══ Records supplied ══

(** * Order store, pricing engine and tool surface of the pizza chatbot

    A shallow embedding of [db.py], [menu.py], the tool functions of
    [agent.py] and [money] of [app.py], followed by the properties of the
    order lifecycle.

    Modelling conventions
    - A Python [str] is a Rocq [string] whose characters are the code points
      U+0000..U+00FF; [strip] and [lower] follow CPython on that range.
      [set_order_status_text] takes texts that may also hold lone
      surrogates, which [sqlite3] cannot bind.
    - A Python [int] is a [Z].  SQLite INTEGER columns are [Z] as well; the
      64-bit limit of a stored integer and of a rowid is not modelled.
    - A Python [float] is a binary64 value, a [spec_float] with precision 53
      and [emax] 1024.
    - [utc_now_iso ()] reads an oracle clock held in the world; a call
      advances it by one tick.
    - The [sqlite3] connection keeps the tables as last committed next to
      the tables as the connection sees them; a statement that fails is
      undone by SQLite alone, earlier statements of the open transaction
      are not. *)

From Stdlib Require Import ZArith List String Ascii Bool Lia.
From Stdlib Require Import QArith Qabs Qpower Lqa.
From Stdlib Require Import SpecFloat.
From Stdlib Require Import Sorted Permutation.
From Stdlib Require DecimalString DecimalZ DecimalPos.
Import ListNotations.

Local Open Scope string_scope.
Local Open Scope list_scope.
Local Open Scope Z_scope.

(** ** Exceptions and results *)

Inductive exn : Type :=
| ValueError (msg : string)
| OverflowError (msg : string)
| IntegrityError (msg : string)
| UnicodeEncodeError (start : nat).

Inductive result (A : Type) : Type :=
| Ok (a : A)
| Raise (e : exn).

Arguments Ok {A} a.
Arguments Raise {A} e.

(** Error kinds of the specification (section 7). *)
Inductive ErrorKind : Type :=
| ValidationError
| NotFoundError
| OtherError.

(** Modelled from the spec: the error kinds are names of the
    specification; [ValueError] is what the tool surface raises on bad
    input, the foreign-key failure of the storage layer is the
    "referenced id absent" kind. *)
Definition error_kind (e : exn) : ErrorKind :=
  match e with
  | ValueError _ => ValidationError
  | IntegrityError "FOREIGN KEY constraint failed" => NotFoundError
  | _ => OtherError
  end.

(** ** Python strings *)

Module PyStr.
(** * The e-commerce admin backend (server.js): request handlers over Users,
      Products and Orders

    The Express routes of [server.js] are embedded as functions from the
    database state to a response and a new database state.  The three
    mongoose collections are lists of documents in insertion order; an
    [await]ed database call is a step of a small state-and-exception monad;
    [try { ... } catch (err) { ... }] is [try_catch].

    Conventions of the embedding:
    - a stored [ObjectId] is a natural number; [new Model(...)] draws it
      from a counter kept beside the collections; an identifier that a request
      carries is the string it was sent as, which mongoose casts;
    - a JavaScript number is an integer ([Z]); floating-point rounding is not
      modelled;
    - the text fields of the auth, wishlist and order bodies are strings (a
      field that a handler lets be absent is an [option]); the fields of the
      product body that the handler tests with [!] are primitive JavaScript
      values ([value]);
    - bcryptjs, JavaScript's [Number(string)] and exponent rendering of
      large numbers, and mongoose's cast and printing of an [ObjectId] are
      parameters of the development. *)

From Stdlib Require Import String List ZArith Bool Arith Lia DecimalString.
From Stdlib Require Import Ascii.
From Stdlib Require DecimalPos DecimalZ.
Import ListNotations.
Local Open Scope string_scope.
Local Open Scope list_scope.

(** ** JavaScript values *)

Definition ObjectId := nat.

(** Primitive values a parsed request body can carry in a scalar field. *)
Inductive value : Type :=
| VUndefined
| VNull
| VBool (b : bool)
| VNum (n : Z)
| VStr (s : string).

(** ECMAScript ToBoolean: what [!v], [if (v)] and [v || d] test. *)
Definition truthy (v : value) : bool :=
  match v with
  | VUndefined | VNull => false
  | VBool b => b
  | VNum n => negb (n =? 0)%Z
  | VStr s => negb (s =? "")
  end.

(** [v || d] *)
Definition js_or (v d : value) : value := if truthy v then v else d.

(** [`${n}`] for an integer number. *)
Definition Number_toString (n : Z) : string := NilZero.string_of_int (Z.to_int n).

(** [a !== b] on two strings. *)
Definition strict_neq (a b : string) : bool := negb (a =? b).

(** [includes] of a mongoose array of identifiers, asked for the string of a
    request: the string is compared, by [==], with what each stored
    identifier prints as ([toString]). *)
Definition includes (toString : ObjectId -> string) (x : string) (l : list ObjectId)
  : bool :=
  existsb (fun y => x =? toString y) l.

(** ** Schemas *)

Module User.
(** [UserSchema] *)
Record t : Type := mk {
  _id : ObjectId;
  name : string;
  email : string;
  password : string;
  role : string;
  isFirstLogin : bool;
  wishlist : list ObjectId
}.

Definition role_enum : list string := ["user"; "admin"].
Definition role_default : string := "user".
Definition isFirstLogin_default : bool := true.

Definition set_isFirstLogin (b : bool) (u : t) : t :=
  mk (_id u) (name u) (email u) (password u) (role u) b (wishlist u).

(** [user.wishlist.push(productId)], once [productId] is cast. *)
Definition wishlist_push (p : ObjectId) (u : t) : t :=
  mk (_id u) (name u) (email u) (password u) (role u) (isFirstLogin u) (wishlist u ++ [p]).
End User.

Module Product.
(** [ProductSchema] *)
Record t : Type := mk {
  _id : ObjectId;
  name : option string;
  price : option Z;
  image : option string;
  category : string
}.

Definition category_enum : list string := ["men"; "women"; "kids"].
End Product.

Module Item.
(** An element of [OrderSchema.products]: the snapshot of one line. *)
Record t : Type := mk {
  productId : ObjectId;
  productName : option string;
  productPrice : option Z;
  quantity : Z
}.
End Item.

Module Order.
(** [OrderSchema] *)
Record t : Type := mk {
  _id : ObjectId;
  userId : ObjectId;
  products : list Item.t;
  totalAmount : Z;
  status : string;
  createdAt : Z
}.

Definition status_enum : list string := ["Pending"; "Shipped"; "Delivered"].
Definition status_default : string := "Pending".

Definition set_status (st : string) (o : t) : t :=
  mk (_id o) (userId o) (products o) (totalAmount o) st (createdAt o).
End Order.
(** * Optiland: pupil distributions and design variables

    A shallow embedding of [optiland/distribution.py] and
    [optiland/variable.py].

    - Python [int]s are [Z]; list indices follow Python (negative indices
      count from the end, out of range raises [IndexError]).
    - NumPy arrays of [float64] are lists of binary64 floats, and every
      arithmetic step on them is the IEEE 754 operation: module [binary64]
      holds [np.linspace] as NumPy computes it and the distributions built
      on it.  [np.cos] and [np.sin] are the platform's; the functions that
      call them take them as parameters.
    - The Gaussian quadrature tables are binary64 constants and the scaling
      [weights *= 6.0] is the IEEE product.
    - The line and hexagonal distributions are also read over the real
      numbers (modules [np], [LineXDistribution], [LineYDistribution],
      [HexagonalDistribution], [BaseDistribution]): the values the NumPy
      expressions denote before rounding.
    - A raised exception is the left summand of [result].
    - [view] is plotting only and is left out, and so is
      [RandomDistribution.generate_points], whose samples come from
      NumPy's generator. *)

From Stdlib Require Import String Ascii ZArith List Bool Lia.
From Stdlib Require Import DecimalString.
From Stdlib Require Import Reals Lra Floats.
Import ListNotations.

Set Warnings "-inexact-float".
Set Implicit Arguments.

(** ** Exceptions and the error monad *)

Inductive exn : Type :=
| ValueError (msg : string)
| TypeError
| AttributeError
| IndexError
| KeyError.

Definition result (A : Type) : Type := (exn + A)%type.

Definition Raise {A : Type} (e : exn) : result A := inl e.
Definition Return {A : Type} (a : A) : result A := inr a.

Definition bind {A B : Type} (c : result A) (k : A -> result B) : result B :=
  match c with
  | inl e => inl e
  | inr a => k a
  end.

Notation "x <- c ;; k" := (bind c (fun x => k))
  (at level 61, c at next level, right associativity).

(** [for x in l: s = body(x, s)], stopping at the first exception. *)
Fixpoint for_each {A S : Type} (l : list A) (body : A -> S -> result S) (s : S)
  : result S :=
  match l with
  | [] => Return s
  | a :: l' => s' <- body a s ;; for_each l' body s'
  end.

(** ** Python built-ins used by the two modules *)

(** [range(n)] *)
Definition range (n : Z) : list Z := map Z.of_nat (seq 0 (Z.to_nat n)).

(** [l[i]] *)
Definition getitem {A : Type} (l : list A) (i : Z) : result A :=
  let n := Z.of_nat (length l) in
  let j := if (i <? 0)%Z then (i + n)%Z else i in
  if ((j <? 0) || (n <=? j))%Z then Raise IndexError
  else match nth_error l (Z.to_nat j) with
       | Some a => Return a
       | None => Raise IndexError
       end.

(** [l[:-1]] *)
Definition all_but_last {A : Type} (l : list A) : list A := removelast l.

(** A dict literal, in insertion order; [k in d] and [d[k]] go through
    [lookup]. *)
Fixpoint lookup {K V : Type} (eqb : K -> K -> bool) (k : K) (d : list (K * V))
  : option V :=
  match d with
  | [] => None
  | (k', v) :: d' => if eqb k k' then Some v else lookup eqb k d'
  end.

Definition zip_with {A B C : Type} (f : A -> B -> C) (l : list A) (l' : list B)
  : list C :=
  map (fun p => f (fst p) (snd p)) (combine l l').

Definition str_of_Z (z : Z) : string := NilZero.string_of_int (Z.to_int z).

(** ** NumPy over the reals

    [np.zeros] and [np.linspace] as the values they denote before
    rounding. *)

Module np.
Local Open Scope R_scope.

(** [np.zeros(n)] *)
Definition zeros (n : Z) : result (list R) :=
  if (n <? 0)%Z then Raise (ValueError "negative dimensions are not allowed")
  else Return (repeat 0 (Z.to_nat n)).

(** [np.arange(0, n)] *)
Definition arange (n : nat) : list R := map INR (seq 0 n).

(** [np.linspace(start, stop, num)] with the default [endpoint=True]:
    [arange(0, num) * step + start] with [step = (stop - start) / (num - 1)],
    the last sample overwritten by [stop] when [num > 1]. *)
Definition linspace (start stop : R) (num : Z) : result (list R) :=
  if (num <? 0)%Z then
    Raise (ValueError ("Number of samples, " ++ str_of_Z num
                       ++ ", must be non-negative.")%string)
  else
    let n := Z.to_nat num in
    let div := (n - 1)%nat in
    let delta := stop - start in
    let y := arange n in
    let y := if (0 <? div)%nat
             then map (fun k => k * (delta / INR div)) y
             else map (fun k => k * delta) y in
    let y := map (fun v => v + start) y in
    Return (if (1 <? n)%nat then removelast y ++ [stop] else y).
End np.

═══

Activity
Could you restate word for word the lines above from the one containing "From Stdlib Require Import Sorted" through the one containing "ValueError _ => ValidationError", both included, and nothing else?

Response area
From Stdlib Require Import Sorted Permutation.
From Stdlib Require DecimalString DecimalZ DecimalPos.
Import ListNotations.

Local Open Scope string_scope.
Local Open Scope list_scope.
Local Open Scope Z_scope.

(** ** Exceptions and results *)

Inductive exn : Type :=
| ValueError (msg : string)
| OverflowError (msg : string)
| IntegrityError (msg : string)
| UnicodeEncodeError (start : nat).

Inductive result (A : Type) : Type :=
| Ok (a : A)
| Raise (e : exn).

Arguments Ok {A} a.
Arguments Raise {A} e.

(** Error kinds of the specification (section 7). *)
Inductive ErrorKind : Type :=
| ValidationError
| NotFoundError
| OtherError.

(** Modelled from the spec: the error kinds are names of the
    specification; [ValueError] is what the tool surface raises on bad
    input, the foreign-key failure of the storage layer is the
    "referenced id absent" kind. *)
Definition error_kind (e : exn) : ErrorKind :=
  match e with
  | ValueError _ => ValidationError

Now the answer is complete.